Description of the task » Restate word for word the lines of the records below, starting at the line that contains "rs_diagnostics : Diagnostics;" and ending at the line that contains "Definition put_world (s", with both of those lines included and nothing else.

[[ Data for analysis open ]]

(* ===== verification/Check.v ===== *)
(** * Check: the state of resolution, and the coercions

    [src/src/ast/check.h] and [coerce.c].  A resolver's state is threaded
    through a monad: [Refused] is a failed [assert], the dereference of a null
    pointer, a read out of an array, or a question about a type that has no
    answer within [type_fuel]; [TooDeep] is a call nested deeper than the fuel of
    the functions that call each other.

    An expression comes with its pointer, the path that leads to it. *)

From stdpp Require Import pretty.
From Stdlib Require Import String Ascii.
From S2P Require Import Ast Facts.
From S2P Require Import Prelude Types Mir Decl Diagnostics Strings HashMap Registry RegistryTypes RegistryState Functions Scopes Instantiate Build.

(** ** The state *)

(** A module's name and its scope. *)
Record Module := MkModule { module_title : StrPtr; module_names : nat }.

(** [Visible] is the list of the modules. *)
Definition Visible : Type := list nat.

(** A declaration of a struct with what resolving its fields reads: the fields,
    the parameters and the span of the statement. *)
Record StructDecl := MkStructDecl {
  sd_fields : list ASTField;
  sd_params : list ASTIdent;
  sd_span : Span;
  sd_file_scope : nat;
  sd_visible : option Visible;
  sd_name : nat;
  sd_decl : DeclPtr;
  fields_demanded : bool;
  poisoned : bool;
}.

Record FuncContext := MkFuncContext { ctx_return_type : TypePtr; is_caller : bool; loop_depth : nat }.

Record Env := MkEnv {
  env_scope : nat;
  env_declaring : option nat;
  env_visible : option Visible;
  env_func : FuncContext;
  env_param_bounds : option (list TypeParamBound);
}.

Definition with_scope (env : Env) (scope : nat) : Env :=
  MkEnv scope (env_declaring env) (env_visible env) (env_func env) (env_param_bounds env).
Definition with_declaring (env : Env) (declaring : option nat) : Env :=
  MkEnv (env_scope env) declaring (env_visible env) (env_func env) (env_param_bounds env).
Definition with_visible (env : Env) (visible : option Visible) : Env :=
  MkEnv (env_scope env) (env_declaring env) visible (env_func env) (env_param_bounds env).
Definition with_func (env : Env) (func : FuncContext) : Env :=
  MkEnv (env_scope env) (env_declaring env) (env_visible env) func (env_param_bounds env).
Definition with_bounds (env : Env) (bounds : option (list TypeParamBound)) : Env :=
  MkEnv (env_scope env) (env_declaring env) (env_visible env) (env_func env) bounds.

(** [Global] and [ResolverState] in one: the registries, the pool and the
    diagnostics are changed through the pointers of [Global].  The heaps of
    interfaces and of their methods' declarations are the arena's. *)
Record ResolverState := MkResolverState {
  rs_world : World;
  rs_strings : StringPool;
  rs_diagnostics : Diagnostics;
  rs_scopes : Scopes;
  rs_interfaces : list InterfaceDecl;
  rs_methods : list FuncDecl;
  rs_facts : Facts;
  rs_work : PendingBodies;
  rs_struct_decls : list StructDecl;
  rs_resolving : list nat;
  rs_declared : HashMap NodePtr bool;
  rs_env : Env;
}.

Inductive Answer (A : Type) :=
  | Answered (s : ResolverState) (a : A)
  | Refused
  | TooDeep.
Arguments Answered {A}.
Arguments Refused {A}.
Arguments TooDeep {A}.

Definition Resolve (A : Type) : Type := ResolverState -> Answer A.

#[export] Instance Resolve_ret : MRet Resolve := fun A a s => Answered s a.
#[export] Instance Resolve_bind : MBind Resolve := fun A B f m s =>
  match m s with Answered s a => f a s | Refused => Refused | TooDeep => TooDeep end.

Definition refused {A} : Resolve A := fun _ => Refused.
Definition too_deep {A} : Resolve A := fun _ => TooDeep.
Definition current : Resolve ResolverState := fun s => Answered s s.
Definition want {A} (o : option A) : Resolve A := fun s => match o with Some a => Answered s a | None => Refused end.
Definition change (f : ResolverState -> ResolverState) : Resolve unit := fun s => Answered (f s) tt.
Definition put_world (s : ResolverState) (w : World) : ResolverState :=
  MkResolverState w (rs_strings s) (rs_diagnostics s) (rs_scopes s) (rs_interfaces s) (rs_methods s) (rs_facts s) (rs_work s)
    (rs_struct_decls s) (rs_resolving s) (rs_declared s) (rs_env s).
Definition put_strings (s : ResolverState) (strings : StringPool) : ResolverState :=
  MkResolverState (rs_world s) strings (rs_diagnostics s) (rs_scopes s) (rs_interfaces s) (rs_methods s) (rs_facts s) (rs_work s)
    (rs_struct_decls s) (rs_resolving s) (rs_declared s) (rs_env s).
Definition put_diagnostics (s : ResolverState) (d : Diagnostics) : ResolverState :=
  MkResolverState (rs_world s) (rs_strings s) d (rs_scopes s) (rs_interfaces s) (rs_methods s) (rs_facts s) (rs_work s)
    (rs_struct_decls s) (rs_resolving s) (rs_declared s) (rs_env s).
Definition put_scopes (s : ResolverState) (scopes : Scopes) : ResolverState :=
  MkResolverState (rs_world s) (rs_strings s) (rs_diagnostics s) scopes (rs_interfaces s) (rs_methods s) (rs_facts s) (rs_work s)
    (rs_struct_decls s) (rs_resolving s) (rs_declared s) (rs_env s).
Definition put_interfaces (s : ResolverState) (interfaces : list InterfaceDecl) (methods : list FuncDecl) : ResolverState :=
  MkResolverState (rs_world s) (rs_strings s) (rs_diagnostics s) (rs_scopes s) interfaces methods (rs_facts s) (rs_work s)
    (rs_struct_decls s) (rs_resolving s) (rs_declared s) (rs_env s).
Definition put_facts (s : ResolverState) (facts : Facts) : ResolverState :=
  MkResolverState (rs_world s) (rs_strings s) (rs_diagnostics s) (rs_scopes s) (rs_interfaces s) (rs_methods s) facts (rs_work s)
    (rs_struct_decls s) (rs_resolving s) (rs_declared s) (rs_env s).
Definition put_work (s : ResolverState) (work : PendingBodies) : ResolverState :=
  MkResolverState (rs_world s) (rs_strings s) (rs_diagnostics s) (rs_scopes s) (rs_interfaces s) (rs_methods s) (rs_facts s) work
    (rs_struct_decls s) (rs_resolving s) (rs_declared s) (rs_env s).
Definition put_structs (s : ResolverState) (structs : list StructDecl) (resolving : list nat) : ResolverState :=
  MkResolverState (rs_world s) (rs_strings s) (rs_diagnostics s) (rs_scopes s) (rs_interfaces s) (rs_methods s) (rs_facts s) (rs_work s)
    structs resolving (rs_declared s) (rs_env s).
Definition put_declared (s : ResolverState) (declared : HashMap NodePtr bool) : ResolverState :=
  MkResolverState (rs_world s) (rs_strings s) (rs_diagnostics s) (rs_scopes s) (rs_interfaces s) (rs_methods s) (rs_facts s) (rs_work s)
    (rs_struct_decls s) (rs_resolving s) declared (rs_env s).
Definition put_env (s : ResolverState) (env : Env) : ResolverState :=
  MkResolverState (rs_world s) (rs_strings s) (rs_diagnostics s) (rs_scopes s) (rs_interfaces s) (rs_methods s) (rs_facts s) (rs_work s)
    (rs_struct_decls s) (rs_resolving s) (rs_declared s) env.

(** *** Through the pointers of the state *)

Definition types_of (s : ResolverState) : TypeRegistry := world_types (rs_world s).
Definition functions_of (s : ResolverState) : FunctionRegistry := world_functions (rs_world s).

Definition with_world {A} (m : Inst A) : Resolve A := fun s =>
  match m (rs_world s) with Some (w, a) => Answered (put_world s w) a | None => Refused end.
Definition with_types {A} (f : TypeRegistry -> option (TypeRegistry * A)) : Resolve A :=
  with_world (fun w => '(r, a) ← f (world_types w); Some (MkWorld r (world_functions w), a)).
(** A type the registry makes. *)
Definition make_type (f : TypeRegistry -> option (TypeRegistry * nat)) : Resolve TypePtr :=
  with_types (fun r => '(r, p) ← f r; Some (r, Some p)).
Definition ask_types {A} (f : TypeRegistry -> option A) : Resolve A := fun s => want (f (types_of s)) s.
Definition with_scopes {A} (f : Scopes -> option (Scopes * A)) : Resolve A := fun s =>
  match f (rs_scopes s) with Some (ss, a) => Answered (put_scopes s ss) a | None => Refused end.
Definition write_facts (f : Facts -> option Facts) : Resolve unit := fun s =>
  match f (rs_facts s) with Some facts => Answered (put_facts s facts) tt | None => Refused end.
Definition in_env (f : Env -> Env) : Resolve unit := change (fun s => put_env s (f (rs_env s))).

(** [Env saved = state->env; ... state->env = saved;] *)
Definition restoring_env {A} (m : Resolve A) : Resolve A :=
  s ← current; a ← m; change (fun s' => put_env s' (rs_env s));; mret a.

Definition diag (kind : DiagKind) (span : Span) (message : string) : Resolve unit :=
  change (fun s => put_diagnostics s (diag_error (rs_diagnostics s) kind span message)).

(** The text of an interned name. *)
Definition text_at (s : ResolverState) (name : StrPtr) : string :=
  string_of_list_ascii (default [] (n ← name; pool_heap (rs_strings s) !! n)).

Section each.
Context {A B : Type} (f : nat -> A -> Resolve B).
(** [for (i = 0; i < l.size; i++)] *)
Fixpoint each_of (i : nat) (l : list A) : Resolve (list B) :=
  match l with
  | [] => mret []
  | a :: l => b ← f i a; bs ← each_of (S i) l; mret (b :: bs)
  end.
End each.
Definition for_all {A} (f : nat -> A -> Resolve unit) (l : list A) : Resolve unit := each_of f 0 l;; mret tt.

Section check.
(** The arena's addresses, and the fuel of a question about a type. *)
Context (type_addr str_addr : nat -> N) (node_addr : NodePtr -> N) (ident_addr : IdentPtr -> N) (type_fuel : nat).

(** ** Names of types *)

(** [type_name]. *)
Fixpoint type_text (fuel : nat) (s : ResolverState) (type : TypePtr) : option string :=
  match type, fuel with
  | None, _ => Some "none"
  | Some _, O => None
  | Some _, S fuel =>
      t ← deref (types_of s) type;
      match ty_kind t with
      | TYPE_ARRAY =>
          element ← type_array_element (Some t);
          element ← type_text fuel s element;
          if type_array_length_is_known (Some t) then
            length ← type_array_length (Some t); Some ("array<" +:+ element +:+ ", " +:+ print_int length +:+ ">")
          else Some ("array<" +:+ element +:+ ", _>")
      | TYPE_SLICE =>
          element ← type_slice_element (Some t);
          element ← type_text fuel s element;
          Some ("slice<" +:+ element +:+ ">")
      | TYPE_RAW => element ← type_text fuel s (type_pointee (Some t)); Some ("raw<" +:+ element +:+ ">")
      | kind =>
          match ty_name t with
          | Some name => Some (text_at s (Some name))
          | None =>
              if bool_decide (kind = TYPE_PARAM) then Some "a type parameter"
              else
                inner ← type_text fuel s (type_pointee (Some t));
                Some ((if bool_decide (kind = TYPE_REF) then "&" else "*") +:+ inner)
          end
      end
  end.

[[ Data for analysis closed ]]

Completed exercise »
  rs_diagnostics : Diagnostics;
  rs_scopes : Scopes;
  rs_interfaces : list InterfaceDecl;
  rs_methods : list FuncDecl;
  rs_facts : Facts;
  rs_work : PendingBodies;
  rs_struct_decls : list StructDecl;
  rs_resolving : list nat;
  rs_declared : HashMap NodePtr bool;
  rs_env : Env;
}.

Inductive Answer (A : Type) :=
  | Answered (s : ResolverState) (a : A)
  | Refused
  | TooDeep.
Arguments Answered {A}.
Arguments Refused {A}.
Arguments TooDeep {A}.

Definition Resolve (A : Type) : Type := ResolverState -> Answer A.

#[export] Instance Resolve_ret : MRet Resolve := fun A a s => Answered s a.
#[export] Instance Resolve_bind : MBind Resolve := fun A B f m s =>
  match m s with Answered s a => f a s | Refused => Refused | TooDeep => TooDeep end.

Definition refused {A} : Resolve A := fun _ => Refused.
Definition too_deep {A} : Resolve A := fun _ => TooDeep.
Definition current : Resolve ResolverState := fun s => Answered s s.
Definition want {A} (o : option A) : Resolve A := fun s => match o with Some a => Answered s a | None => Refused end.
Definition change (f : ResolverState -> ResolverState) : Resolve unit := fun s => Answered (f s) tt.
Definition put_world (s : ResolverState) (w : World) : ResolverState :=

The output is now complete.